Singapore International Television
- Country: Singapore

Programming
- Languages: English, Mandarin, Malay
- Picture format: 4:3 576i SDTV

Ownership
- Owner: Singapore International Foundation

History
- Launched: 1 January 1994; 32 years ago
- Closed: 2000; 26 years ago
- Replaced by: CNA (TV network) (de facto; International feed)

= Singapore International Television =

Singapore International Television (SITV) (Televisyen Antarabangsa Singapura) was a Singaporean satellite television channel operated by the Singapore International Foundation (SIF). Broadcasting an hour a day with the aim of catering to the Singaporean diaspora across Asia, the line-up was offered by SBC and its successor entities.

==History==

In November 1993, the Singapore International Foundations announced plans to launch Singapore International Television on 1 January 1994. The service was expected to broadcast via the Indonesian Palapa B2P satellite and provide one hour of programming daily, from 22:00 to 23:00.

SITV’s launch was characterised as unambitious, supported by a limited staff of only 20 personnel. The South China Morning Post described it as “the smallest satellite TV launch in history,” while deputy director Aileen Lim referred to it as an “experiment.” The station rented broadcast capacity on a transponder owned by Australia’s Nine Network to carry its signal. Test transmissions began on 25 December 1993, a few days ahead of the planned launch. The opening night schedule comprised two programmes: a special edition of Inside Asia and a live simulcast of News 5 Tonight, both sourced from Channel 5.

The channel launched on the same day as RTB Sukmaindera, using a similar broadcasting arrangement on the same satellite. On the day of its debut, the Straits Times carried a full-page advertisement for SITV.

The channel began with a limited programme schedule, with the intention of expanding as additional airtime became available. Its core objective was aligned with the broader mission of the SIF: to help Singaporeans overseas maintain links with their home country and to present Singapore to international audiences. The service planned gradual growth in both daily hours and programme offerings. From its inception, SITV’s schedule was described as having a “strong ASEAN flavour.” The Straits Times characterised the initiative as “a small step” toward countering the one-way flow of Singaporean programming being exported abroad.

During the test transmission period, broadcasters in Indonesia, Taiwan and Thailand reportedly requested further information from the SIF. There was also discussion of appointing dedicated on-air presenters and selling commercial advertising.

SITV attracted criticism from members of Singapore’s Tamil community for its lack of Tamil-language programming, and some viewers also expressed interest in broadcasts in additional languages, including Russian and Japanese. The SIF stated that any expansion of the service would be accompanied by a broader linguistic offering, noting that the initial language profile reflected the footprint of the Palapa B2P satellite.

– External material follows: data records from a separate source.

(** ** Startup *)

(** X14. The [__main__] block never raises. With or without a credential
    it calls [eventlet.listen] once, on the configured host and port, and
    it calls [eventlet.wsgi.server] exactly when the bind returned. The
    CRITICAL warning on the credential is logged exactly when
    [OPENAI_API_KEY] is unset or empty. An error of the bind or of the
    serving is logged at CRITICAL level with the error attached, and is the
    last thing printed. *)
Theorem startup_binds_once_then_serves key host port listen_outcome serve_outcome :
  snd (main key host port listen_outcome serve_outcome) = Returns tt /\
  filter is_listen (fst (main key host port listen_outcome serve_outcome)) =
    [Listen host port] /\
  filter is_serve (fst (main key host port listen_outcome serve_outcome)) =
    (match listen_outcome with Returns _ => [Serve] | Raises _ => [] end) /\
  existsb is_key_warning (fst (main key host port listen_outcome serve_outcome)) =
    negb (credential_configured key) /\
  match startup_error listen_outcome serve_outcome with
  | Some e =>
      exists before,
        fst (main key host port listen_outcome serve_outcome) =
          (before ++
           [ Logged CRITICAL [Lit "Failed to start server: "; Fstr (exc_str e)] (Some e);
             Printed ("Error: Failed to start server: " ++ exc_str e) ])%list
  | None =>
      List.last (fst (main key host port listen_outcome serve_outcome)) Serve = Serve
  end.
Proof.
  unfold main, startup_error.
  destruct listen_outcome as [[]|e1], serve_outcome as [[]|e2],
    (credential_configured key); cbn [negb fst snd];
    (repeat split; try reflexivity);
    match goal with
    | |- exists before, _ = (before ++ [?a; ?b])%list =>
        match goal with
        | |- exists before, (?l ++ ?m ++ ?h :: ?r :: a :: b :: nil)%list = _ =>
            exists (l ++ m ++ [h; r])%list
        | |- exists before, (?l ++ ?m ++ ?h :: a :: b :: nil)%list = _ =>
            exists (l ++ m ++ [h])%list
        end; cbn; reflexivity
    end.
Qed.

The service was made available at the Singapore embassy in Manila in May 1994.

On 25 August 1995, following a bilateral agreement between Singapore and Brunei, it was announced that SITV would transfer to a new lease on the Palapa C-1 satellite.

In 1997, the channel carried the Chingay parade for the first time, on a delayed basis. By that year, SITV’s broadcast output had reached 14 hours on weekdays and one hour on weekends.

SITV continued operating after the launch of Channel NewsAsia, and it carried the National Day Rally in both 1999 and 2000. Before closure, the channel had already converted its transmission to digital compression. It ceased operations in the early 2000s, with aspects of its role later taken up by Channel NewsAsia.

==Programming==

SITV maintained one fixed daily programme, News 5 Tonight, broadcast at 22:30 local time. The remaining half-hour of the schedule was filled with material from other SBC/TCS channels in English, Mandarin, and Malay. The SIF selected the non-news content, omitting some programmes, such as Talking Point, in an effort to appeal to viewers outside Singapore. Inside Asia was included because it offered regional coverage “from the region on the region.” Overall, the programming lineup was intended to reflect Singapore’s linguistic and cultural diversity.